(* ===== verification/HobzaRunner.v ===== *)
(** The script hobza.py: its decorated test cases and its [dump], run by the code of [Runner],
    which the two scripts share. *)
From S2P Require Import Prelude PyRuntime Executable Tester Runner RunnerSpec TesterSpec HobzaTester.
From S2P Require Import HobzaTests.

Section HOBZA.

Context {X : Type} `{Executable X}.

(** The decorated functions of the file. *)
Definition hobza_tests : list (testcase_func X) := [
  MkTest (lit "no_args") no_args;
  MkTest (lit "no_type_arg") no_type_arg;
  MkTest (lit "no_hostname") no_hostname;
  MkTest (lit "all_args") all_args;
  MkTest (lit "udp_hello") udp_hello;
  MkTest (lit "udp_not_auth") udp_not_auth;
  MkTest (lit "udp_invalid_command") udp_invalid_command;
  MkTest (lit "udp_auth") udp_auth;
  MkTest (lit "udp_auth_port") udp_auth_port;
  MkTest (lit "udp_auth_nok") udp_auth_nok;
  MkTest (lit "udp_auth_nok_ok") udp_auth_nok_ok;
  MkTest (lit "udp_auth_port_change") udp_auth_port_change;
  MkTest (lit "udp_auth_ok") udp_auth_ok;
  MkTest (lit "udp_msg") udp_msg;
  MkTest (lit "udp_svr_msg") udp_svr_msg;
  MkTest (lit "udp_bye1") udp_bye1;
  MkTest (lit "udp_bye2") udp_bye2;
  MkTest (lit "udp_server_err1") udp_server_err1;
  MkTest (lit "udp_server_err2") udp_server_err2;
  MkTest (lit "udp_join_ok") udp_join_ok;
  MkTest (lit "udp_join_nok") udp_join_nok;
  MkTest (lit "udp_multiple_auth") udp_multiple_auth;
  MkTest (lit "udp_invalid_msg") udp_invalid_msg;
  MkTest (lit "udp_auth_err") udp_auth_err;
  MkTest (lit "tcp_hello") tcp_hello;
  MkTest (lit "tcp_not_auth") tcp_not_auth;
  MkTest (lit "tcp_invalid_command") tcp_invalid_command;
  MkTest (lit "tcp_auth") tcp_auth;
  MkTest (lit "tcp_auth_ok") tcp_auth_ok_first;
  MkTest (lit "tcp_auth_nok") tcp_auth_nok;
  MkTest (lit "tcp_auth_port") tcp_auth_port;
  MkTest (lit "tcp_auth_nok_ok") tcp_auth_nok_ok;
  MkTest (lit "tcp_auth_ok") tcp_auth_ok;
  MkTest (lit "tcp_msg") tcp_msg;
  MkTest (lit "tcp_svr_msg") tcp_svr_msg;
  MkTest (lit "tcp_bye") tcp_bye;
  MkTest (lit "tcp_server_err1") tcp_server_err1;
  MkTest (lit "tcp_server_err2") tcp_server_err2;
  MkTest (lit "tcp_join_ok") tcp_join_ok;
  MkTest (lit "tcp_join_nok") tcp_join_nok;
  MkTest (lit "tcp_multiple_auth") tcp_multiple_auth;
  MkTest (lit "tcp_invalid_msg") tcp_invalid_msg;
  MkTest (lit "tcp_auth_err") tcp_auth_err
].

Definition hobza_suite : Suite X := {| declared := hobza_tests; suite_dump := dump |}.

(** * The script *)

Section SCRIPT.

Context (colored : chars -> colour -> chars) (message_of : py_exn -> chars) (columns : py Z).

(** [testcase]: what it makes of a function, and the two lists it fills. *)
Definition hobza_wrapper (t : testcase_func X) : R X bool :=
  @wrapper X _ hobza_suite colored message_of columns t.
Definition hobza_registered : list (testcase_func X) * list (testcase_func X) :=
  @registered X hobza_suite.

Definition hobza_run_tests (udp tcp : bool) (test_case : option chars) : R X unit :=
  @run_tests X _ hobza_suite colored message_of columns udp tcp test_case.

(** The command line. *)
Definition hobza_main (argv : list chars) : R X unit :=
  @main X _ hobza_suite colored message_of columns argv.

End SCRIPT.

End HOBZA.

━━━━━━━━━━

▶ _WORK INSTRUCTIONS_
Lines with "Import": find them in the data and copy each one.

▶ _SOLUTION TO THIS TASK_
From S2P Require Import Prelude PyRuntime Executable Tester Runner RunnerSpec TesterSpec HobzaTester.
From S2P Require Import HobzaTests.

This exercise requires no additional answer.